ANGELIKA AMONEditors of The Scientist have been scouring the grounds of the American Association for Cancer Research’s flagship conference—being held in New Orleans this week—to find the most interesting presentations, but we simply can’t cover it all. So we’ve enlisted insight from some thought leaders in cancer research.

MIT’s Angelika Amon, who studies aneuploidy in normal and cancer cells, presented this year’s AACR-Women in Cancer Research Charlotte Friend Memorial Lectureship. She spoke with The Scientist by phone after returning home from the conference.

The Scientist: To your mind, what are some of the hottest areas of cancer research right now?

Angelika Amon: Definitely, I think, immunotherapy. For the first time there is actually a real hope that this may work and that it could actually provide a cure. “Cure” in the sense of not dying of the disease, rather than cure as five-year survival, which is the...

There are other things, too, that I think are very exciting and innovative, such as drug delivery. I think there are a lot of developments in that area of targeting drugs or other therapeutic agents to the tumor, to specific areas, to make the treatment more effective and have less side effects.

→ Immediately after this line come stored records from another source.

(* ===== verification/Modbus.v ===== *)
(** * Modbus: the messages of the Modbus protocol

    Model of [include/modbus/ModbusTypes.h] and
    [src/Communications/Modbus/ModbusTypes.cc] on a little-endian host: the
    transport message, the classes of requests and replies, how each is
    written into a transport message ([make_to], [transport_msg_to]) and read
    from one ([init]), and their check sums.

    A function that reads or writes a transport message is a computation over
    it.  It throws an error code ([mbException]), or has no result: an
    [assert] fails, or a [memcpy] leaves the object it reads or writes.  A
    class whose [init] is one [memcpy] over the object is read from its image:
    the bytes copied, and zeros after them.  Classes of the same layout share
    a record. *)

From S2P Require Import Prelude UdpPacket.

Local Open Scope uniset_scope.

Module ModbusRTU.

(** ** Codes and sizes *)

Definition fnReadCoilStatus : Z := 0x01.
Definition fnReadInputStatus : Z := 0x02.
Definition fnReadOutputRegisters : Z := 0x03.
Definition fnReadInputRegisters : Z := 0x04.
Definition fnForceSingleCoil : Z := 0x05.
Definition fnWriteOutputSingleRegister : Z := 0x06.
Definition fnDiagnostics : Z := 0x08.
Definition fnForceMultipleCoils : Z := 0x0F.
Definition fnWriteOutputRegisters : Z := 0x10.
Definition fnMEI : Z := 0x2B.
Definition fnSetDateTime : Z := 0x50.
Definition fnRemoteService : Z := 0x53.
Definition fnJournalCommand : Z := 0x65.
Definition fnFileTransfer : Z := 0x66.

Definition erNoError : Z := 0.
Definition erUnExpectedPacketType : Z := 1.
Definition erBadDataAddress : Z := 2.
Definition erBadDataValue : Z := 3.
Definition erHardwareError : Z := 4.
Definition erOperationFailed : Z := 7.
Definition erInternalErrorCode : Z := 100.
Definition erInvalidFormat : Z := 111.
Definition erBadCheckSum : Z := 112.
Definition erBadReplyNodeAddress : Z := 113.
Definition erTimeOut : Z := 114.
Definition erPacketTooLong : Z := 115.
Definition erSessionClosed : Z := 116.

Definition MAXLENPACKET : Z := 508.
Definition BroadcastAddr : Z := 0.
Definition AnyAddr : Z := 255.
Definition MAXPDULEN : Z := 253.
Definition MAXDATALEN : Z := 125.
Definition BitsPerByte : Z := 8.
Definition MBErrMask : Z := 0x80.
Definition szCRC : nat := 2.
Definition szModbusHeader : nat := 2.

Definition isWriteFunction (c : Z) : bool :=
  (c =? fnWriteOutputRegisters) || (c =? fnWriteOutputSingleRegister) ||
  (c =? fnForceSingleCoil) || (c =? fnForceMultipleCoils).

Definition isReadFunction (c : Z) : bool :=
  (c =? fnReadCoilStatus) || (c =? fnReadInputStatus) ||
  (c =? fnReadOutputRegisters) || (c =? fnReadInputRegisters).

(** ** Bytes and words *)

Notation le_bytes := UniSetUDP.le_bytes.
Notation of_le_bytes := UniSetUDP.of_le_bytes.

Definition SWAPSHORT (x : Z) : Z :=
  Z.lor (Z.land (Z.shiftr x 8) 0xff) (Z.land (Z.shiftl x 8) 0xff00).

(** The table of [ModbusTypes.cc] is that of [UDPPacket.cc]. *)
Definition get_crc_16 (crc : Z) (buf : list Z) : Z := Crc16.get_crc_16 crc buf.

Definition checkCRC (buf : list Z) : Z := get_crc_16 0xffff buf.

Definition genRegID (mbreg fn : Z) : Z := 65535 + mbreg + 65535 * fn + 1.

Definition numBytes (nbits : Z) : Z :=
  if nbits =? 0 then 0
  else if nbits <? BitsPerByte then 1
  else nbits / BitsPerByte + (if nbits mod BitsPerByte =? 0 then 0 else 1).

(** An array of words in memory, and the words of a piece of memory. *)
Definition words_bytes (ws : list Z) : list Z := concat (map (le_bytes 2) ws).

Fixpoint bytes_words (l : list Z) : list Z :=
  match l with
  | b0 :: b1 :: l' => of_le_bytes [b0; b1] :: bytes_words l'
  | _ => []
  end.

Definition byte_at (off : nat) (l : list Z) : Z := nth off l 0.
Definition word_at (off : nat) (l : list Z) : Z := of_le_bytes (take 2 (drop off l)).

(** ** The transport message *)

Record ModbusMessage := mkMsg {
  tID : Z; pID : Z; aduLen : Z;   (* mbaphead *)
  h_addr : Z; h_func : Z;         (* pduhead *)
  data : list Z;                  (* MAXLENPACKET + szCRC bytes *)
  dlen : nat
}.

Definition szArray : nat := 510.

Definition ModbusMessage_init : ModbusMessage :=
  mkMsg 0 0 0 0 0 (replicate szArray 0) 0.

Definition set_head (a f : Z) (m : ModbusMessage) : ModbusMessage :=
  mkMsg (tID m) (pID m) (aduLen m) a f (data m) (dlen m).
Definition set_data (d : list Z) (m : ModbusMessage) : ModbusMessage :=
  mkMsg (tID m) (pID m) (aduLen m) (h_addr m) (h_func m) d (dlen m).
Definition set_dlen (n : nat) (m : ModbusMessage) : ModbusMessage :=
  mkMsg (tID m) (pID m) (aduLen m) (h_addr m) (h_func m) (data m) n.
Definition set_mbap (t p l : Z) (m : ModbusMessage) : ModbusMessage :=
  mkMsg t p l (h_addr m) (h_func m) (data m) (dlen m).

(** The bytes at [&pduhead]. *)
Definition pdu (m : ModbusMessage) : list Z := h_addr m :: h_func m :: data m.

Definition pduLen (m : ModbusMessage) : Z := wrap 16 (Z.of_nat (szModbusHeader + dlen m)).

Definition len (m : ModbusMessage) : Z :=
  if aduLen m =? 0 then pduLen m else wrap 16 (6 + aduLen m).

Definition maxSizeOfMessage : Z := MAXLENPACKET + 2 + 6.

Definition makeMBAPHeader (t : Z) (noCRC : bool) (p : Z) (m : ModbusMessage) : ModbusMessage :=
  set_mbap t p (if noCRC then wrap 16 (pduLen m - 2) else pduLen m) m.

(** [swapHead]: the words of the header in the other order. *)
Definition swapHead (m : ModbusMessage) : ModbusMessage :=
  set_mbap (SWAPSHORT (tID m)) (SWAPSHORT (pID m)) (SWAPSHORT (aduLen m)) m.

(** The bytes at [buf()]. *)
Definition buf (m : ModbusMessage) : list Z :=
  if aduLen m =? 0 then pdu m
  else words_bytes [tID m; pID m; aduLen m] ++ pdu m.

What’s close to me, of course, because I’m interested in chromosomal abnormalities in cancer, is the genome sequencing revolution and the ability to now look at single cancer cells and how individual tumors disseminate and evolve during disease. I think those are also very exciting developments.

TS: What did you present at AACR this year? 

AA: My lab is interested in why chromosome gains and losses are such a prominent feature of cancer. This has really been neglected forever. If you think about it, chromosome gains and losses—aneuploidy—is a more prominent feature of cancer than mutations of the p53 pathway. Ninety percent of solid tumors and 84 percent of all tumors . . . have at least one chromosomal gain or loss. 

We don’t really understand at all how that impacts tumorigenesis. That’s what we’re working on. What we are trying to understand, and what my lecture [was] about, is: How do whole chromosomal gains and losses impact normal cells? What does that do to cells or organisms? . . . Our approach is, let’s try and understand what it does to normal cells and then maybe that can help us tease out why that’s such a prominent feature of cancer.

What I talked about in my lecture was how aneuploidy affects normal cells, mostly about unpublished work addressing its impact on the proteome and its impact on cell division and that it causes genome instability, which we believe is a very important feature of why the disease causes cancer. In fact, I think it promotes tumor evolution and is a critical aspect of chemotherapy resistance and metastasis. One key aspect is that it is basically a mutator. That’s how we think it contributes to tumorigenesis.

TS: What talks or posters have you found most exciting?

AA: [The session that Lisa Coussens of Oregon Health & Science University chaired, on immunotherapy.]

The whole session was really interesting. What they’re trying to do is develop better mouse models of immounotherapy that [better] mimic human disease. Engineering T cells for cancer I thought was very interesting.

I’m trying to learn about immune therapy, so these basic sessions where they go in and talk about the biology and the interaction of the immune system with the tumor and using genetically tractable models to study this, I thought that was interesting.

TS: What are the gaps in cancer research? Are there topics that you feel aren’t getting enough attention?

AA: For example, looking more broadly for more therapeutic targets such as aneuploidy, the metabolic state of cancers, and so forth. There is more to cancer than just some hyperactive kinase or Ras mutation. I would like to see especially the industry broaden their search for targets.

The other topic I think deserves more attention is prevention. The best way not to die of cancer is not to get it in the first place. . . . Of course, pharmaceutical companies can’t make money on prevention. And so I think it’s a highly neglected area. That’s a real shortcoming. I understand drug companies need to make money, but I think at least academic institutions should really focus on prevention strategies or early detection strategies.